- REQUIRED WORK -
Beneath this line is the data. Output exactly the lines from the line with "intros out1 Hf1." to the line with "- intros ->.", both ends included, and nothing more.

(Stored data)
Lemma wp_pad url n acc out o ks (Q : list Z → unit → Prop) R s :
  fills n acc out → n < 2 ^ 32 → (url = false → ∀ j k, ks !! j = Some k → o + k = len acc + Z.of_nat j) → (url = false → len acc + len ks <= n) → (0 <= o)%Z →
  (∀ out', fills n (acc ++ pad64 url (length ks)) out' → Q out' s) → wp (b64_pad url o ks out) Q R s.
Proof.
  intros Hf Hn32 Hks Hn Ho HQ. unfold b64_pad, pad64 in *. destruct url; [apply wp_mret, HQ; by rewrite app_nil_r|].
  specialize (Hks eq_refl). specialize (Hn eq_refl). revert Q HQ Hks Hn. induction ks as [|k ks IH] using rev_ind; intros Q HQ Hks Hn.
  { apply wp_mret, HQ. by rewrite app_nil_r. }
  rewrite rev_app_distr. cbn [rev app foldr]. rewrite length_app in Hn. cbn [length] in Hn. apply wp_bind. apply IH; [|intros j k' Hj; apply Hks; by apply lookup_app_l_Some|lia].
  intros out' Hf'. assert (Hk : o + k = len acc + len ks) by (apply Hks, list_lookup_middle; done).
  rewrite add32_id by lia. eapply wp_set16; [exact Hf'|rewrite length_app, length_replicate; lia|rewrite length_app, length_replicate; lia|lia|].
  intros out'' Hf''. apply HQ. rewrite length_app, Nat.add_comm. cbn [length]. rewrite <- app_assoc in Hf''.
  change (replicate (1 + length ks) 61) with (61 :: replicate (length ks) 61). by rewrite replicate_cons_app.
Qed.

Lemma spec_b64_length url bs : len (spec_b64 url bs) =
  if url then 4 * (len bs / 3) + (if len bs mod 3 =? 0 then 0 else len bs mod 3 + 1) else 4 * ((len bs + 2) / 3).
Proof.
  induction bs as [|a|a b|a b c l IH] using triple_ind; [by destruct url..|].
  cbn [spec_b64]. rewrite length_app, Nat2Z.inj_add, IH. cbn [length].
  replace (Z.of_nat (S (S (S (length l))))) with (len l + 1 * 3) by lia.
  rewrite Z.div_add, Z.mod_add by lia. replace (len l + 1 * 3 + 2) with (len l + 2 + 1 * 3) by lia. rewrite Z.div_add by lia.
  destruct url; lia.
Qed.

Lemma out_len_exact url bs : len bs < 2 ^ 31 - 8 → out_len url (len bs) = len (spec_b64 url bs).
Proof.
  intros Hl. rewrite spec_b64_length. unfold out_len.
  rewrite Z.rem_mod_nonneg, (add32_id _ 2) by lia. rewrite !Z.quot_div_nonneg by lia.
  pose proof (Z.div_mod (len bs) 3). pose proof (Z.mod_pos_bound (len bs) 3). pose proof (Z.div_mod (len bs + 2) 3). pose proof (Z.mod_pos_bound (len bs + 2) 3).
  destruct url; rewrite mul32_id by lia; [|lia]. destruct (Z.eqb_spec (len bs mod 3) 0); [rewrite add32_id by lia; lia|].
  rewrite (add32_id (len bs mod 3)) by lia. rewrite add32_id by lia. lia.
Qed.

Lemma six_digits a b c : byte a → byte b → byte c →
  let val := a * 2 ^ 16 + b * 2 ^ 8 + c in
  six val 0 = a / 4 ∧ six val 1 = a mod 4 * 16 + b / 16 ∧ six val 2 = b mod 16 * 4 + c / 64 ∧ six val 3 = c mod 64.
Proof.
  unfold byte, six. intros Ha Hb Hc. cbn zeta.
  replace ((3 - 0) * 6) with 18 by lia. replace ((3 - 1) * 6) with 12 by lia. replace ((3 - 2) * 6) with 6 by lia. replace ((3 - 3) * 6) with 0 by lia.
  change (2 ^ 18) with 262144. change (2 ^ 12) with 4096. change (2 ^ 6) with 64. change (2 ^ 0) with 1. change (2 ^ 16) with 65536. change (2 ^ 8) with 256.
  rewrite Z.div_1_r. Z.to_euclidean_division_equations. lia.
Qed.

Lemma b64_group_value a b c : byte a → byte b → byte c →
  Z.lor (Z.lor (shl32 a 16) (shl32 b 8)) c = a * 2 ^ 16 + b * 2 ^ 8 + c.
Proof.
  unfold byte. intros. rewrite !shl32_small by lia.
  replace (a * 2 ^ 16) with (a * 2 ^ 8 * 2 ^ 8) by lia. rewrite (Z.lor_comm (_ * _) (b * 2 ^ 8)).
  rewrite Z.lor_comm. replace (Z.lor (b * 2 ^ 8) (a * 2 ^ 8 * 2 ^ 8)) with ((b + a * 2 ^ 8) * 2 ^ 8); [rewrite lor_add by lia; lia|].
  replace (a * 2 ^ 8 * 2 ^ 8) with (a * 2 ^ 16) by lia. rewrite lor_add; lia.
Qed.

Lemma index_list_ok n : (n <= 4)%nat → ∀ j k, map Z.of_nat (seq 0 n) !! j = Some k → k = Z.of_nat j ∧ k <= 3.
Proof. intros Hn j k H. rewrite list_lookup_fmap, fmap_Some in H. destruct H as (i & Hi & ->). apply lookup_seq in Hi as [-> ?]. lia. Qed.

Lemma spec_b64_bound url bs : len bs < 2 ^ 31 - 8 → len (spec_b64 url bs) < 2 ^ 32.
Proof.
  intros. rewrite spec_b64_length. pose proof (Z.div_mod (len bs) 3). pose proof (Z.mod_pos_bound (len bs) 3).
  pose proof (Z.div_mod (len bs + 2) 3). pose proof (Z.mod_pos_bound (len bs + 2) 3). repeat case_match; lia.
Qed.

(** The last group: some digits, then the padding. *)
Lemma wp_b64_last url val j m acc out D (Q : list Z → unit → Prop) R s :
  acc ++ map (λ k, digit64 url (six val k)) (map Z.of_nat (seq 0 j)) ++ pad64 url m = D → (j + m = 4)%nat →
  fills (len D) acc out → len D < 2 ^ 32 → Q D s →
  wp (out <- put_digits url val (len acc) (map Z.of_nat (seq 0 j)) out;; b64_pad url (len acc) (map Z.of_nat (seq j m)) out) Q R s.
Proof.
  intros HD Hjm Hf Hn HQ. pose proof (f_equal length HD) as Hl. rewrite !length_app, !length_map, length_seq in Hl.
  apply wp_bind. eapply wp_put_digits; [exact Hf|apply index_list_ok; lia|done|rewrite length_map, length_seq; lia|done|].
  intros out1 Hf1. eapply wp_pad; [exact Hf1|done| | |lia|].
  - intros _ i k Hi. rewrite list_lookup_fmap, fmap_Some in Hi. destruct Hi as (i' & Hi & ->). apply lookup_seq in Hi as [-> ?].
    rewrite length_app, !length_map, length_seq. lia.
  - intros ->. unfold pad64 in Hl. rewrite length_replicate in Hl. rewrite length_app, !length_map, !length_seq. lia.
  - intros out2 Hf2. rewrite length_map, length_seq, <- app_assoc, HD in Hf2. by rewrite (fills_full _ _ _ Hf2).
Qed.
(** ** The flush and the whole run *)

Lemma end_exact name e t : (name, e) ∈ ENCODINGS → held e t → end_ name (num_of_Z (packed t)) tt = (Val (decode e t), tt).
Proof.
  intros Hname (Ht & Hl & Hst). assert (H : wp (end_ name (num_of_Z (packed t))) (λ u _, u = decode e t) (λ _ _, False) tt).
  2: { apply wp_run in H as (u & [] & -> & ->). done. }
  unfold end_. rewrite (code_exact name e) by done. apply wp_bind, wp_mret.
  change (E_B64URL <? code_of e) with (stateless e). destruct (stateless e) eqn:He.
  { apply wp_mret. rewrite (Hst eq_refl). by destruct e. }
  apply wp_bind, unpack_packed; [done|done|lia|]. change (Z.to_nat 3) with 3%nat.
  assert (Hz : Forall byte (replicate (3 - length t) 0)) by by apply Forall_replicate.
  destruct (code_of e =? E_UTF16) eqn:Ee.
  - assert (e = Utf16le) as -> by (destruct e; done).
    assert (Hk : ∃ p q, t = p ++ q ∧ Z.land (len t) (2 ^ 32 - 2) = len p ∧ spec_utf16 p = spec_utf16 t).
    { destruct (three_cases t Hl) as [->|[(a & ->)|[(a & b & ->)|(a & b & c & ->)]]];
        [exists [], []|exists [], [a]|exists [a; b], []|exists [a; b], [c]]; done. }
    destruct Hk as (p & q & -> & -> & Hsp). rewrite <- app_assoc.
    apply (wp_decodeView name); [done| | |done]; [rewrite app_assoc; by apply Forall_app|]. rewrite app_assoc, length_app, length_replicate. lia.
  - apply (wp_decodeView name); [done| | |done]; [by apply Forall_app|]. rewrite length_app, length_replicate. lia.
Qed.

- TASK RESULT -
  intros out1 Hf1. eapply wp_pad; [exact Hf1|done| | |lia|].
  - intros _ i k Hi. rewrite list_lookup_fmap, fmap_Some in Hi. destruct Hi as (i' & Hi & ->). apply lookup_seq in Hi as [-> ?].
    rewrite length_app, !length_map, length_seq. lia.
  - intros ->. unfold pad64 in Hl. rewrite length_replicate in Hl. rewrite length_app, !length_map, !length_seq. lia.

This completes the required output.